ALICE IN TERRORLAND (2024)

New On Demand from High Fliers Films!
Directed/Written by Richard John Taylor.
Starring Lizzy Willis, Rula Lenska, Jon-Paul Gates, Steve Wraith, Lila Sarner, Nigel Troup, Rikki Kimpton, Nikol Atanasova
Check out the trailer here!!

After her family dies in a fire, Alice (Lizzy Willis) goes to stay with her grandmother Beth (Rula Lenska). Almost immediately, Alice falls ill and begins hallucinating that she is living out Lewis Carroll’s famous novel Alice in Wonderland. But are these fever dreams all in Alice’s head or are they really happening to the troubled girl?

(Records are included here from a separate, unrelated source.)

(* ===== verification/SerializedDag.v ===== *)
(** * SerializedDag: operators and DAGs in JSON

    [SerializedBaseOperator] and [SerializedDAG]
    ([serialization/serialized_objects.py]) with the fields that
    [get_serialized_fields] lists ([models/baseoperator.py], [models/dag.py]):
    which attributes are written, in which form, and how they are read back.

    An object is the finite map of its attributes.  Sub-DAGs and task groups are
    left out; extra links are not loaded, as in the scheduler
    ([_load_operator_extra_links] is false). *)

From S2P Require Import Prelude Dict State Model Serialization.
From stdpp Require Import strings gmap.

Import Serialization.

Module SerializedDag.
Local Open Scope Z_scope.

(** ** Objects *)

(** The settings that are defaults of the constructors. *)
Record Defaults := {
  default_owner : string;
  default_email_on_retry : bool;
  default_email_on_failure : bool;
  default_task_retries : Z;
  default_queue : string;
  max_active_tasks_per_dag : Z;
  max_active_runs_per_dag : Z;
  dag_default_view : string;
  dag_orientation : string;
  catchup_by_default : bool;
  default_timezone : string;
}.

(** The attributes of an object. *)
Abbreviation Attrs F := (gmap string (py F)).

Section Objects.
Context {F : Type}.
Definition op_field_okb k v : bool :=
  if k ≟ "_downstream_task_ids" then
    match v with PSet l => forallb is_name l && bool_decide (NoDup (key_name <$> l)) | _ => false end
  else if k ≟ "subdag" then v ≟ none
  else if k ∈? timedelta_fields then
    match v with PTimedelta us => in_rangeb us | PPrim NoneV => negb (k ≟ "retry_delay") | _ => false end
  else if ends_with "_date" k then
    match v with PDatetime t => in_rangeb t | PPrim NoneV => true | _ => false end
  else if k ≟ "executor_config" then supportedb v && match v with PDict _ => true | _ => false end
  else if k ≟ "_log" then match v with PPrim NoneV | PExcluded _ => true | _ => false end
  else if k ≟ "_task_type" then true
  else plainb v && (negb (k ∈? ["params"; "pool"]) || negb (v ≟ none)).

Definition op_okb (op : Operator F) : bool :=
  let a := op_attrs op in
  let tf := names_of (getattr "template_fields" a) in
  forallb (λ k, op_field_okb k (getattr k a)) op_fields &&
  is_name (getattr "task_id" a) && is_name (getattr "label" a) &&
  match getattr "template_fields" a with PTuple l | PList l => forallb is_name l | _ => false end &&
  forallb (λ k, negb (k ∈? reserved (F:=F) c)) tf &&
  match op_deps op with Some l => forallb (λ d, core_module d.1) l | None => true end.

Definition dag_field_okb k v : bool :=
  if k ≟ "timezone" then match v with PTimezone _ => true | _ => false end
  else if k ≟ "dagrun_timeout" then match v with PTimedelta us => in_rangeb us | PPrim NoneV => true | _ => false end
  else if ends_with "_date" k then match v with PDatetime t => in_rangeb t | PPrim NoneV => true | _ => false end
  else if k ≟ "edge_info" then rawb v && match v with PDict _ => true | _ => false end
  else if k ∈? dag_decorated_fields then
    supportedb v && match v with PExcluded _ => false | _ => true end && (negb (k ≟ "default_args") || negb (v ≟ none))
  else if k ≟ "_dag_id" then is_name v
  else plainb v && (negb (k ≟ "params") || negb (v ≟ none)).

Definition dag_okb (dag : Dag F) : bool :=
  forallb (λ k, dag_field_okb k (getattr k (dag_attrs dag))) dag_fields && forallb op_okb (dag_tasks dag) &&
  bool_decide (NoDup (op_id <$> dag_tasks dag)) &&
  forallb (λ op, forallb (λ d, d ∈? (op_id <$> dag_tasks dag)) (downstream (op_attrs op))) (dag_tasks dag) &&
  forallb (λ op, forallb (λ k, negb (getattr k (op_attrs op) ≟ none) || (getattr k (dag_attrs dag) ≟ none))
                         ["start_date"; "end_date"]) (dag_tasks dag).

Lemma is_name_str v : is_name v = true → v = str (key_name v).
Proof. by destruct v as [[]| | | | | | | | | | | |]. Qed.

Lemma names_str l : forallb is_name l = true → l = str <$> (key_name <$> l).
Proof.
  induction l as [|v l IH]; cbn; [done|]. intros [Hv Hl]%andb_true_iff. by rewrite <-IH, <-(is_name_str v Hv).
Qed.

Lemma flatb_sound v : flatb v = true → flat v.
Proof.
  refine (py_ind' (λ v, flatb v = true → flat v) _ _ _ _ _ v); try done; [clear v; by intros []|].
  intros l IH. cbn. rewrite forallb_elem, foldr_and, !Forall_forall in *. auto.
Qed.

Lemma flatb_all l : forallb flatb l = true → Forall flat l.
Proof. rewrite forallb_elem, Forall_forall. intros Hl x Hx. by apply flatb_sound, Hl. Qed.

Lemma plainb_sound v : plainb v = true → plain v.
Proof.
  destruct v as [p|p|l|l|l|d|t|us|n|r|s|s|s]; try done; cbn; try apply flatb_all.
  rewrite andb_true_iff, bool_decide_eq_true. intros [Hd Hnd]. exists ((λ e, (key_name e.1, e.2)) <$> d).
  rewrite <-!list_fmap_compose. split_and!; [|done|].
  - clear Hnd. induction d as [|[k v] d IH]; [done|]. cbn in *. apply andb_true_iff in Hd as [Hk Hd].
    apply andb_true_iff in Hk as [Hk _]. rewrite <-(is_name_str k Hk). by rewrite <-IH.
  - rewrite forallb_elem in Hd. rewrite Forall_forall. intros e (x & -> & Hx)%list_elem_of_fmap. apply flatb_sound.
    apply Hd in Hx. by apply andb_true_iff in Hx as [_ ?].
Qed.

Lemma rawb_sound v : rawb v = true → raw v.
Proof.
  refine (py_ind' (λ v, rawb v = true → raw v) _ _ _ _ _ v); try done; [clear v; by intros []| |].
  - intros l IH. cbn. rewrite forallb_elem, foldr_and, !Forall_forall in *. auto.
  - intros d IH Hd. cbn in *. induction IH as [|[k x] d [_ Hx] _ IHd]; [done|]. cbn in *.
    rewrite !andb_true_iff in Hd. destruct Hd as [[Hk Hr] Hd]. split_and!; [|auto|auto].
    exists (key_name k). by apply is_name_str.
Qed.

Lemma in_rangeb_sound us : in_rangeb us = true → in_range us.
Proof. apply Z.leb_le. Qed.

Lemma supportedb_sound v : supportedb v = true → supported v.
Proof.
  refine (py_ind' (λ v, supportedb v = true → supported v) _ _ _ _ _ v).
  - clear v. intros []; try done; apply in_rangeb_sound.
  - intros l IH. cbn. rewrite forallb_elem, foldr_and, !Forall_forall in *. auto.
  - intros l IH. cbn. rewrite forallb_elem, foldr_and, !Forall_forall in *. auto.
  - intros l IH. cbn. rewrite andb_true_iff, (forallb_elem supportedb), foldr_and, !Forall_forall in *. naive_solver.
  - intros d IH. cbn. rewrite forallb_elem, (foldr_and (λ e, supported e.2)), !Forall_forall in *. naive_solver.
Qed.

Lemma op_field_okb_sound k v : op_field_okb k v = true → op_field_ok k v.
Proof.
  unfold op_field_okb, op_field_ok. destruct (k ≟ "_downstream_task_ids").
  { destruct v; try done. rewrite andb_true_iff, bool_decide_eq_true. intros [Hn Hnd].
    exists (key_name <$> l). by rewrite <-(names_str l Hn). }
  destruct (k ≟ "subdag"); [by rewrite bool_decide_eq_true|].
  destruct (k ∈? timedelta_fields).
  { destruct v as [[]| | | | | | | | | | | |]; try done; [|intros; left; eauto using in_rangeb_sound].
    rewrite negb_true_iff, bool_decide_eq_false. by right. }
  destruct (ends_with "_date" k).
  { destruct v as [[]| | | | | | | | | | | |]; try done; [by right|intros; left; eauto using in_rangeb_sound]. }
  destruct (k ≟ "executor_config").
  { rewrite andb_true_iff. intros [Hs Hd]. split; [by apply supportedb_sound|]. destruct v; try done. eauto. }
  destruct (k ≟ "_log"); [destruct v as [[]| | | | | | | | | | | |]; try done; [by left|by right; eauto]|].
  destruct (k ≟ "_task_type"); [done|]. rewrite andb_true_iff, orb_true_iff, !negb_true_iff, !bool_decide_eq_false.
  intros [Hp Hn]. split; [by apply plainb_sound|]. naive_solver.
Qed.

ALICE IN TERRORLAND is a bare bones retelling of the Lewis Carroll classic and set in the modern age. Bare bones means that it relies on very little effects, preferring to represent the highly fantastical characters that populate Wonderland as realistic and down to earth characters. So, the Cheshire Cat is a woman bound in a straight-jacket. The Walrus is a big sloppy guy who abducts women. The White Rabbit is a serial killer in a bunny mask. The Caterpillar is a psychiatrist who blows smoke into Alice’s face. And the Red Queen is Alice’s grandmother who likes to play cards and gets more demanding as Alice’s stay grows. I’m all for different takes on the classics, but ALICE IN TERRORLAND sadly doesn’t push the envelope far enough. Basically, the characters sit in dimly lit rooms spouting quotes from Alice in Wonderland and that’s pretty much it. Sure the effects were side-stepped because this is a low budget movie, but in many cases, little to no costuming, which is much more affordable, is used in a creative manner. So it’s just a bunch of people quoting Carroll’s lines. The film is very short in length, just over an hour and ten minutes, so the actors spout their classic lines and the story breezes off the next encounter for Alice. It follows the story pretty closely, though there are significant deviations here and there.

The saving grace of ALICE IN TERRORLAND is that the acting is pretty solid. I’ve never seen any of these actors before, but they do a good job selling the lines as Alice descends deeper into madness. Then again this is a UK film, and I always find that actors with a haughty English accent sound more convincing, so maybe it’s just their accent that makes it seem to me like they are better actors than the run of the mill fare we get in American films.

While the script borrows heavily from Carroll’s words, at least writer/director Richard John Taylor offers up some interesting cinematography. There are some scenes like the slo-mo shots of burning objects in the inferno that Alice survives at the beginning that elevate this film a bit. Drone shots over an expansive forest make the setting seem mysterious and vast as well. So at least this is a professionally produced movie, for the most part.

But there needs to be more than simply reading Carroll’s lines and putting clown makeup on everyone to really stand out as a memorable adaptation of the classic. ALICE IN TERRORLAND went for the basic approach and while it might work as a stage-play, I feel this attempt came up lacking in enough creativity to bring something new. This one goes more for the psychological horror approach and sometimes it can be effectively creepy, as Carroll’s story often is. This is by no means a bad film, as production and acting make it look and sound good. I just think if you’re going to adapt Alice in Wonderland, you have to swing for the fences and this is a much more subtle rendition.